● Task brief: Which lines below contain "handlers"? Pull them out.

**** Given data ****

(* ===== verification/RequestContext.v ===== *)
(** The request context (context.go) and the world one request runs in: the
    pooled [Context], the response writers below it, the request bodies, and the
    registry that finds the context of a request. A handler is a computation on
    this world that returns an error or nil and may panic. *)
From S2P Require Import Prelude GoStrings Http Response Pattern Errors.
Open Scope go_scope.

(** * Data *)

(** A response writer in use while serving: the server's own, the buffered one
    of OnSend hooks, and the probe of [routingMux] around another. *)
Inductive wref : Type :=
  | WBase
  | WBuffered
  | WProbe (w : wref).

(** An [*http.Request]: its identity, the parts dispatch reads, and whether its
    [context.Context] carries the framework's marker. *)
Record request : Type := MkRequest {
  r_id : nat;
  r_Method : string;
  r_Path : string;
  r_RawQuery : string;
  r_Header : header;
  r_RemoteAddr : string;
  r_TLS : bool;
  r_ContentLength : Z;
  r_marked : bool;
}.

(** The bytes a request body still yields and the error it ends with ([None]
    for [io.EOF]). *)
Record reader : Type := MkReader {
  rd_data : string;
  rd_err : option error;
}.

****
**** Given data ****

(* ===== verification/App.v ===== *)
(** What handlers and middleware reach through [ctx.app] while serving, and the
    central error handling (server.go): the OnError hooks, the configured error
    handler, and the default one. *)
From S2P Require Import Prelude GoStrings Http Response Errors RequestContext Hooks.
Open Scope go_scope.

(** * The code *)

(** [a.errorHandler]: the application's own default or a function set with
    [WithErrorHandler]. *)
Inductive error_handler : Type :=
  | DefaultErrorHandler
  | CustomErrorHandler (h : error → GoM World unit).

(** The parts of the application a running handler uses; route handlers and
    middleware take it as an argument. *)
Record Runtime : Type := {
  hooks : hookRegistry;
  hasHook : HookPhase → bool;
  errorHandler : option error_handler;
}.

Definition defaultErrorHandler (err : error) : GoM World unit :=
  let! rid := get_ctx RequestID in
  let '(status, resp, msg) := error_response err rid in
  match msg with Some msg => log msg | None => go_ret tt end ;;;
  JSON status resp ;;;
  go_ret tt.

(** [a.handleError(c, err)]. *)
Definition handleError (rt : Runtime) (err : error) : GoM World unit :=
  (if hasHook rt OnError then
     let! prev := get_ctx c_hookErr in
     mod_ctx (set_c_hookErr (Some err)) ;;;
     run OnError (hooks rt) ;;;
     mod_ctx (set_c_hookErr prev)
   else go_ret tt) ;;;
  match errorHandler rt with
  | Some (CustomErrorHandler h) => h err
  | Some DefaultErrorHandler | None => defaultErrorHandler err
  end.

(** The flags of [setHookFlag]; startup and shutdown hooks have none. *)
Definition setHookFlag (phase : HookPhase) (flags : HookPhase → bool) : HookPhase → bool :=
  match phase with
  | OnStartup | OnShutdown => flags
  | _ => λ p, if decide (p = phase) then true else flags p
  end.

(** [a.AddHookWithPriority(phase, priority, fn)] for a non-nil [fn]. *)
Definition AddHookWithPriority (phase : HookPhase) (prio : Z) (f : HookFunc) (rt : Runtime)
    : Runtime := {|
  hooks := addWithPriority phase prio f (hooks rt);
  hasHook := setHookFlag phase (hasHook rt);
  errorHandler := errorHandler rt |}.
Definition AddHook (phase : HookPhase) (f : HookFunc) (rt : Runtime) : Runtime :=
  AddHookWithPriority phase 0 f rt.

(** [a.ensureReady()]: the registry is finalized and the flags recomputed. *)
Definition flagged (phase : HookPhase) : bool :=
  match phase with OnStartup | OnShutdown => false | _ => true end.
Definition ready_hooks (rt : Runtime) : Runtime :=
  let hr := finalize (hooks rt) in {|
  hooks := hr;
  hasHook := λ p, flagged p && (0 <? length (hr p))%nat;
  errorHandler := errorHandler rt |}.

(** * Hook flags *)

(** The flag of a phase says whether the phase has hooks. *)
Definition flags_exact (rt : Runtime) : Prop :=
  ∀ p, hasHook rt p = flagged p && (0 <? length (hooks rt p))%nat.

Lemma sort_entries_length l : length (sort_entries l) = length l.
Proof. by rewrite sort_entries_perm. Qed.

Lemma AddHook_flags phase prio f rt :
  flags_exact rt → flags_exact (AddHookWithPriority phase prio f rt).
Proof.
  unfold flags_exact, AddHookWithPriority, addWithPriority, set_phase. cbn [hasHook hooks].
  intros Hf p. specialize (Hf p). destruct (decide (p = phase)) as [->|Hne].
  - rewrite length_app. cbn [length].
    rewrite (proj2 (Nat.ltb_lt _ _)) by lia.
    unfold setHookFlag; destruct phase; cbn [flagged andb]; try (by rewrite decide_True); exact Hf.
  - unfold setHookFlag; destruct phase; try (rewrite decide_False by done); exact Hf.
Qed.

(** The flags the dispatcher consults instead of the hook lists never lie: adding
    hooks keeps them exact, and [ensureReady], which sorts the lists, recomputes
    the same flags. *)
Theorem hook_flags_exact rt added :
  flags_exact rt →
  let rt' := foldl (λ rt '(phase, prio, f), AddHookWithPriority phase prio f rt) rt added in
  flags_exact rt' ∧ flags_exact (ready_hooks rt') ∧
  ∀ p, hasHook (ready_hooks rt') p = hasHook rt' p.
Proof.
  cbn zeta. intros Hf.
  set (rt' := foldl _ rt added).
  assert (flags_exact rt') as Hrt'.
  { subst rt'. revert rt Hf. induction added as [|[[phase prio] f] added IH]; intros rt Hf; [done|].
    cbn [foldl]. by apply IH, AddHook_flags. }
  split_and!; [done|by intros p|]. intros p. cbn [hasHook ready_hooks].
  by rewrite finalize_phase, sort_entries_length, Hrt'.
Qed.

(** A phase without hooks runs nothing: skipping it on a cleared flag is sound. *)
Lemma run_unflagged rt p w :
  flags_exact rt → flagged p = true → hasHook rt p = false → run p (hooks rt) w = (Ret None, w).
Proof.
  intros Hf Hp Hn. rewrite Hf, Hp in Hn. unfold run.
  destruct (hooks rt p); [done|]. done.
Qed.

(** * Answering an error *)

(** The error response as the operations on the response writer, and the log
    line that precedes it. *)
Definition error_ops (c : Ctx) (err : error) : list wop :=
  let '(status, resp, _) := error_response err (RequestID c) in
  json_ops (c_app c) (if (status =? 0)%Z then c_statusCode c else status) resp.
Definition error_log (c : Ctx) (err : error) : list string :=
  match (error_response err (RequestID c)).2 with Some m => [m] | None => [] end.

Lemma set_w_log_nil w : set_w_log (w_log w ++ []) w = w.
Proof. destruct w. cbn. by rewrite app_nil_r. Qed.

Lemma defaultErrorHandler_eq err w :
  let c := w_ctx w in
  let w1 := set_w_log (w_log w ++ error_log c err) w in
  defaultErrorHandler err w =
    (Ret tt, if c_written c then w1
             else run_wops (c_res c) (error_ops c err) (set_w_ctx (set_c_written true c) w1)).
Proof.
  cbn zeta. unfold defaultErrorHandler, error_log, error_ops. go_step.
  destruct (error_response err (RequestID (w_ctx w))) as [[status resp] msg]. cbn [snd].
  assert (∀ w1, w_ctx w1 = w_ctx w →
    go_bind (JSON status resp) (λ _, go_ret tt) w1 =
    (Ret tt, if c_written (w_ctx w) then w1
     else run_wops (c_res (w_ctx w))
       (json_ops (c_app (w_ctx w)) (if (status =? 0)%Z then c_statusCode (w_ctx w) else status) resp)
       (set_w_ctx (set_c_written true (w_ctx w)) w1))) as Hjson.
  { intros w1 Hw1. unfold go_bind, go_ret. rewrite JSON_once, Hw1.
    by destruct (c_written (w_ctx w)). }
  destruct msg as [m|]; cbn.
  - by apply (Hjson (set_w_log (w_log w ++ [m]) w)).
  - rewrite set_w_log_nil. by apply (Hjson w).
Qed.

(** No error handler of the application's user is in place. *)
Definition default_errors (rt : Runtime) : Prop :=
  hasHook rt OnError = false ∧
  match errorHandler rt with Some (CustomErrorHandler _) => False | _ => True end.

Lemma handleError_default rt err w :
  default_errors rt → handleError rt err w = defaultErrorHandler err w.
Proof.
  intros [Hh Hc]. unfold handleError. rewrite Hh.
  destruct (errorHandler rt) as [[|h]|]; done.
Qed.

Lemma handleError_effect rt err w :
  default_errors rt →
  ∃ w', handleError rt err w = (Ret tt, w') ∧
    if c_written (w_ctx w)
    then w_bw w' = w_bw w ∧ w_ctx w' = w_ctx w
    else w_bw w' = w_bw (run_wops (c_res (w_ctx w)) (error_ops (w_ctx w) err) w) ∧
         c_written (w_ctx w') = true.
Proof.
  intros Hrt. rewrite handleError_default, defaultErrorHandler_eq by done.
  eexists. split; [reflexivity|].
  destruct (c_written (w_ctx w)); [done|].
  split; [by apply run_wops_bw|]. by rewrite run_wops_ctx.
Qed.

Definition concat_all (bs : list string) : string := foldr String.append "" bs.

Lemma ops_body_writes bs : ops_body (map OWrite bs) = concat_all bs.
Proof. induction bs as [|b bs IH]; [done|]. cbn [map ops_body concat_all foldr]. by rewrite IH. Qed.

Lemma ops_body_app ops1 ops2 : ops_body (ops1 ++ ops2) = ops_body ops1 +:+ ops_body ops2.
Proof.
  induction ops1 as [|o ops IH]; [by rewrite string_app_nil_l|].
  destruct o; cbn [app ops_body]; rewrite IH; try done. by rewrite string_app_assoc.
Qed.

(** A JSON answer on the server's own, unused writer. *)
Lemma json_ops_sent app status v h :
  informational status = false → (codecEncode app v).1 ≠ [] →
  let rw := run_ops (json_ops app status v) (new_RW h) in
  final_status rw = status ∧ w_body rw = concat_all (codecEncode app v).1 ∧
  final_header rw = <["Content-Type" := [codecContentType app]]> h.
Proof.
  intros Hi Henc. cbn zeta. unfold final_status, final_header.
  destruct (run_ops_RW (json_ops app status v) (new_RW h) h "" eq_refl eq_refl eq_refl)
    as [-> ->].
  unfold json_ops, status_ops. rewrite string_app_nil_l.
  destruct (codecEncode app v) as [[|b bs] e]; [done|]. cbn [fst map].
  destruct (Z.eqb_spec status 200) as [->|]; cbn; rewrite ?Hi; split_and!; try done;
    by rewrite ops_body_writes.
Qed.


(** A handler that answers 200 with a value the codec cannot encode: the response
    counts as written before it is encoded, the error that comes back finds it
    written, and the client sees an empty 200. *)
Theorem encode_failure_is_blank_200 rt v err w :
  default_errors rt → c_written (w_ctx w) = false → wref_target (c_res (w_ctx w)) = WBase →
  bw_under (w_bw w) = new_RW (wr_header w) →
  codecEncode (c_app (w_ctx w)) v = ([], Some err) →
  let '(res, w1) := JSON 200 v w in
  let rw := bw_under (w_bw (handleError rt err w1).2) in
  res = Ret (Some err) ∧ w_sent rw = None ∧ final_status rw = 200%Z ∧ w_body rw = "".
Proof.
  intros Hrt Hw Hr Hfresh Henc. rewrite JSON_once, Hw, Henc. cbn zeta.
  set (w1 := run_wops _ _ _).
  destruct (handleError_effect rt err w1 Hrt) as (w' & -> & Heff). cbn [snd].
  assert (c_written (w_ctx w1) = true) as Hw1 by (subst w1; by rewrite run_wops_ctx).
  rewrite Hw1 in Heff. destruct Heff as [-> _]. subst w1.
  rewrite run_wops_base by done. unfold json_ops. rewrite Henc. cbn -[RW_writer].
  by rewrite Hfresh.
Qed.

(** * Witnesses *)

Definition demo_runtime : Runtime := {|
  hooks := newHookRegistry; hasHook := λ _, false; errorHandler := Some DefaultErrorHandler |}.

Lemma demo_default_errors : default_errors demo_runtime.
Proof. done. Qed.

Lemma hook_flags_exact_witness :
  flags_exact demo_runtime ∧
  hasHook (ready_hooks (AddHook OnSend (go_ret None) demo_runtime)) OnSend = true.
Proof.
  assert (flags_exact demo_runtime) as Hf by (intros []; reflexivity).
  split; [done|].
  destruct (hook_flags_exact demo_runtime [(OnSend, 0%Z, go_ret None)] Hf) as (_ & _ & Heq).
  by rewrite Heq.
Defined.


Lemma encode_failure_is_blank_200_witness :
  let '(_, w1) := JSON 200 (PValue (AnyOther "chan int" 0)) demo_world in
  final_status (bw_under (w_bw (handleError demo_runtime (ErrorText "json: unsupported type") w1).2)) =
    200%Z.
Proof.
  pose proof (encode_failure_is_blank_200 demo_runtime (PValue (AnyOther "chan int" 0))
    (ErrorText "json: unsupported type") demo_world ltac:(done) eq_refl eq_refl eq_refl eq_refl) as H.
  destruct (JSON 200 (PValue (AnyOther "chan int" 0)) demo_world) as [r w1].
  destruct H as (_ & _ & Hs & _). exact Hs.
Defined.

****

● Solution for this exercise:
(** What handlers and middleware reach through [ctx.app] while serving, and the
(** The parts of the application a running handler uses; route handlers and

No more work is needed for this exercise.